We hypothesize that genetic variability and certain gene environment interactions are responsible for increased vulnerability to SUD, and in particular, Nicotine, Alcohol and Marijuana abuse/dependence. To test this hypothesis we will: 1) conduct follow-up behavioral and cognitive assessments (including quantitative measures of SUD risk), then collect DNA samples from the our well characterized cohort of adoptees; 2) conduct candidate and single nucleotide polymorphism analysis with respect to the best validated candidate genes or loci, and; 3) analyze the resulting data using association and multifactorial regression to create a testable model of single gene, gene* gene, environmental and gene*environment contributions to the susceptibility to SUD. As direct result of these experiments, we will determine specific gene and gene-environment interactions that contribute to increased vulnerability to SUD. The identification of these interactions, and in particular gene x environment interactions, is important as it will allow the development of more effective biological and environmental (e.g. changing parenting behaviors or the formulation of new behavioral treatment strategies) interventions for the treatment of SUD. As an indirect result of these experiments, the scientific community will gain a unique and valuable genetic resource that can be utilized by other investigators of genetic and epidemiologic vulnerability to SUD in showing that these Iowa Adoption Studies through the NIDA Genetics Consortium.

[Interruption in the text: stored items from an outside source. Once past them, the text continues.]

Lemma Math_max_ge (a v : float) :
  is_nan a = false -> is_nan v = false ->
  is_nan (Math_max a v) = false /\ (a <=? Math_max a v)%float = true /\
  (Math_max a v = a \/ Math_max a v = v).
Proof.
  intros Ha Hv. unfold Math_max. rewrite Ha, Hv. cbn [orb].
  destruct (a <? v)%float eqn:E1.
  - split; [exact Hv|]. split; [now apply ltb_leb|now right].
  - destruct (v <? a)%float eqn:E2.
    + split; [exact Ha|]. split; [now apply leb_refl|now left].
    + destruct (not_ltb_leb a v Ha Hv E1 E2) as [H1 H2].
      destruct (is_negzero a).
      * split; [exact Hv|]. split; [exact H1|now right].
      * split; [exact Ha|]. split; [now apply leb_refl|now left].
Qed.

Lemma is_nan_nanb (a : float) : is_nan a = nanb a.
Proof.
  unfold nanb. destruct (is_nan a) eqn:E.
  - unfold is_nan in E. rewrite FloatAxioms.eqb_spec in E. unfold SFeqb in E.
    destruct (Prim2SF a) as [s|s| |s m e] eqn:F; try reflexivity;
      exfalso.
    + cbn in E. discriminate.
    + cbn in E. destruct s; discriminate.
    + pose proof (SFcompare_antisym (S754_finite s m e) (S754_finite s m e))
        as K.
      destruct (SFcompare_some (S754_finite s m e) (S754_finite s m e))
        as (c & Ec); try discriminate.
      rewrite Ec in K, E. destruct c; cbn in K; try discriminate.
  - apply is_nan_SF in E. destruct (Prim2SF a); congruence.
Qed.

Lemma add_not_nan_r (a b : float) :
  nanb a = false -> finiteb b = true -> nanb (a + b) = false.
Proof.
  unfold finiteb, nanb. rewrite add_spec. unfold SF64add, SFadd.
  destruct (Prim2SF a) as [sa|sa| |sa ma ea], (Prim2SF b) as [sb|sb| |sb mb eb];
    try discriminate; try reflexivity; intros _ _.
  - destruct sa, sb; reflexivity.
  - match goal with
    | |- context [binary_normalize ?p ?e ?m ?x ?z] =>
        pose proof (binary_normalize_not_nan p e m x z) as H;
        destruct (binary_normalize p e m x z)
    end; congruence.
Qed.

End FloatFacts.

(** ** The full variant: input, high score, rivets, hazards and the first
    level *)

Module FullMore.
Import JS JSFacts DonkeyKong DonkeyKongFacts FloatFacts.

(** *** Definitions of the statements *)

Definition control (c : Control) (t : Touch) : bool :=
  match c with
  | c_left => left t | c_right => right t | c_up => up t
  | c_down => down t | c_jump => jump t
  end.

Definition Control_eqb (a b : Control) : bool :=
  match a, b with
  | c_left, c_left | c_right, c_right | c_up, c_up | c_down, c_down
  | c_jump, c_jump => true
  | _, _ => false
  end.

Definition pullRivet (m : Sprite) (rivet : Rivet) : Rivet :=
  if rivetTouched m rivet then mkRivet (rx rivet) (ry rivet) true else rivet.

(** The free fall of [updateMario]: the vertical speed and position after
    [k] frames without support, from the spawn point of [resetMario]. *)
Fixpoint fallV (k : nat) : float :=
  match k with O => 0 | S k' => fallV k' + 0.3 end.

Fixpoint fallY (k : nat) : float :=
  match k with O => 232 | S k' => fallY k' + fallV k end.

(** The avatar is [k] frames into that fall. *)
Definition falling (k : nat) (m : Sprite) : Prop :=
  y m = fallY k /\ vy m = fallV k /\ (k = O -> x m = 24%float).

(** At height [my] the feet are below the band of every platform. *)
Definition clearOfPlatforms (lvl : LevelType) (my : float) : bool :=
  forallb (fun p => negb (my + MARIO_HEIGHT <=? py p + ph p + 4)%float)
    (getCurrentPlatforms lvl).

Definition clearOfLanding (lvl : LevelType) (my : float) : bool :=
  forallb (fun p => negb (my + MARIO_HEIGHT <? py p + ph p + 8)%float)
    (getCurrentPlatforms lvl).

Definition clearOfLadders (lvl : LevelType) (my : float) : bool :=
  forallb (fun l => negb (my <=? py l + ph l)%float) (getCurrentLadders lvl).

Definition clearOfHammers (my : float) : bool :=
  forallb (fun pos => negb (Math_abs (my - snd pos) <? 16)%float)
    hammerPositions.

(** What the fall passes: checked frame by frame on the thirteen heights. *)
Definition fallChecks (k : nat) : bool :=
  clearOfPlatforms GIRDERS (fallY k) &&
  (if Nat.eqb k 0 then negb (canClimbLadder GIRDERS 24 (fallY k))
   else clearOfLadders GIRDERS (fallY k)) &&
  clearOfLanding GIRDERS (fallY (S k)) &&
  clearOfHammers (fallY (S k)) &&
  negb (fallY (S k) <=? 48)%float &&
  Bool.eqb (marioFell (mkSprite 0 (fallY (S k)) 0 0 0 0 0 0)) (Nat.eqb k 12).



(** The whole game: what no sequence of events gets out of. *)
Definition stuck (w : World) : Prop :=
  currentLevel w = GIRDERS /\ level w = 1 /\ score w = 0 /\
  marioHasHammer w = false /\
  gameState w <> LEVEL_COMPLETE /\ gameState w <> INTERLUDE /\
  exists k, (k <= 13)%nat /\ falling k (mario w) /\
            (gameState w = PLAYING -> (k <= 12)%nat).

(** The horizontal speed of the frame: what the input, the conveyor and
    the ladder make of it. *)
Definition frameSpeed (v : float) : Prop :=
  In v [ -1; 0; 1; -1 + 0.5; 0 + 0.5; 1 + 0.5;
         -1 + -0.5; 0 + -0.5; 1 + -0.5 ]%float.

(** A random source that never triggers anything probabilistic. *)
Definition steady : random := fun _ => 0.5%float.

(** The game after the start click and its two timeouts. *)
Definition started : World :=
  fst (run (initialWorld, []) [Click; TimerFires; TimerFires]).

(** Rivets level: the avatar on the lowest ladder, level with the first
    rivet. *)
Definition onRivet : World :=
  mkWorld PLAYING RIVET 0 3 2 7650 5000 false 0
    (mkTouch false false false false false)
    (mkSprite 8 168 16 16 0 0 0 0) (donkeyKong initialWorld)
    [] [] initialRivets [] [] 0 0 None.

(** Girders level: the avatar standing on the bottom girder, a barrel just
    thrown and a barrel leaving the screen on the right. *)
Definition twoBarrels : World :=
  set_barrels
    [ newBarrel; mkBarrel (mkSprite 300 72 16 14 1 0 0 0) false true ]
    (set_mario (mkSprite 24 216 MARIO_WIDTH MARIO_HEIGHT 0 0 0 0) started).


(** *** The fall from the spawn point *)

Lemma standsOn_clear ps mx my :
  forallb (fun p => negb (my + MARIO_HEIGHT <=? py p + ph p + 4)%float) ps
    = true ->
  existsb (standsOn mx my) ps = false.
Proof.
  induction ps as [|p ps IH]; [reflexivity|].
  cbn [forallb existsb]. intros H. apply andb_true_iff in H.
  destruct H as [Hp Hps]. rewrite (IH Hps). unfold standsOn.
  apply negb_true_iff in Hp. rewrite Hp. now rewrite andb_false_r.
Qed.

Lemma inLadder_clear ls mx my :
  forallb (fun l => negb (my <=? py l + ph l)%float) ls = true ->
  existsb (inLadder mx my) ls = false.
Proof.
  induction ls as [|l ls IH]; [reflexivity|].
  cbn [forallb existsb]. intros H. apply andb_true_iff in H.
  destruct H as [Hl Hls]. rewrite (IH Hls). unfold inLadder.
  apply negb_true_iff in Hl. rewrite Hl. now rewrite andb_false_r.
Qed.

Lemma platformScan_clear ps m :
  forallb (fun p => negb (y m + MARIO_HEIGHT <? py p + ph p + 8)%float) ps
    = true ->
  platformScan ps m = m.
Proof.
  induction ps as [|p ps IH]; [reflexivity|].
  cbn [forallb platformScan]. intros H. apply andb_true_iff in H.
  destruct H as [Hp Hps]. unfold landsOn.
  apply negb_true_iff in Hp. rewrite Hp, andb_false_r. exact (IH Hps).
Qed.

Lemma nearHammer_clear m :
  clearOfHammers (y m) = true -> existsb (nearHammer m) hammerPositions = false.
Proof.
  unfold clearOfHammers. induction hammerPositions as [|p ps IH];
    [reflexivity|].
  cbn [forallb existsb]. intros H. apply andb_true_iff in H.
  destruct H as [Hp Hps]. rewrite (IH Hps). unfold nearHammer.
  apply negb_true_iff in Hp. rewrite Hp. now rewrite andb_false_r.
Qed.

Lemma marioInput_pos w0 w m :
  x (fst (marioInput w0 w m)) = x m /\ y (fst (marioInput w0 w m)) = y m /\
  vy (fst (marioInput w0 w m)) = vy m.
Proof.
  unfold marioInput.
  destruct (pressedLeft w0 w); [repeat split|].
  destruct (pressedRight w0 w); repeat split.
Qed.

(** One frame of [updateMario] on the Girders level with nothing to stand
    on, nothing to climb and nothing to land on: gravity alone acts,
    whatever the input. *)
Lemma physics_falls w0 w :
  currentLevel w0 = GIRDERS ->
  clearOfPlatforms GIRDERS (y (mario w)) = true ->
  canClimbLadder GIRDERS (x (mario w)) (y (mario w)) = false ->
  clearOfLanding GIRDERS (y (mario w) + (vy (mario w) + 0.3))%float = true ->
  y (fst (marioPhysics w0 w)) = (y (mario w) + (vy (mario w) + 0.3))%float /\
  vy (fst (marioPhysics w0 w)) = (vy (mario w) + 0.3)%float.
Proof.
  intros Hl Hp Hc Hd. unfold marioPhysics.
  destruct (marioInput_pos w0 w (mario w)) as (Ex & Ey & Ev).
  destruct (marioInput w0 w (mario w)) as [m1 moving]. cbn [fst] in Ex, Ey, Ev.
  cbn [fst].
  assert (E2 : marioConveyor w0 w m1 = m1).
  { unfold marioConveyor. now rewrite Hl. }
  rewrite E2.
  assert (E3 : marioJump w0 w m1 = m1).
  { unfold marioJump, isOnPlatform. rewrite Hl, Ex, Ey.
    rewrite (standsOn_clear _ _ _ Hp). cbn [LevelType_eqb andb orb].
    now rewrite andb_false_r. }
  rewrite E3.
  assert (E4 : marioLadder w0 w m1 = m1).
  { unfold marioLadder. rewrite Hl, Ex, Ey, Hc.
    destruct (pressedUp w0 w); [reflexivity|].
    destruct (pressedDown w0 w); reflexivity. }
  rewrite E4.
  assert (E5 : marioGravity w0 m1 = set_vy (vy m1 + 0.3)%float m1).
  { unfold marioGravity. now rewrite Hl, Ex, Ey, Hc. }
  rewrite E5.
  set (m2 := marioIntegrate (set_vy (vy m1 + 0.3)%float m1)).
  assert (Ey2 : y m2 = (y (mario w) + (vy (mario w) + 0.3))%float).
  { subst m2. unfold marioIntegrate. cbn. now rewrite Ey, Ev. }
  assert (Ev2 : vy m2 = (vy (mario w) + 0.3)%float).
  { subst m2. unfold marioIntegrate. cbn. now rewrite Ev. }
  assert (E6 : marioCollision w0 w m2 = m2).
  { unfold marioCollision. rewrite Hl. cbn [LevelType_eqb].
    destruct (gtb (vy m2) 0); [|reflexivity].
    apply platformScan_clear. rewrite Ey2. exact Hd. }
  rewrite E6. unfold marioClamp. cbn [y vy set_x]. split; assumption.
Qed.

Semi-Structured Assessment for the Genetics of Alcoholism (SSAGA) – Modified
This instrument is a modified version of the Semi-Structured Assessment for the Genetics of Alcoholism (SSAGA), which was developed by investigators in the Collaborative Study on the Genetics of Alcoholism (COGA). Requests to use the SSAGA should be directed to COGA.
Information on this diagnostic instrument is provided as documentation for the NIDA Consortium, and is to be used for informational purposes only.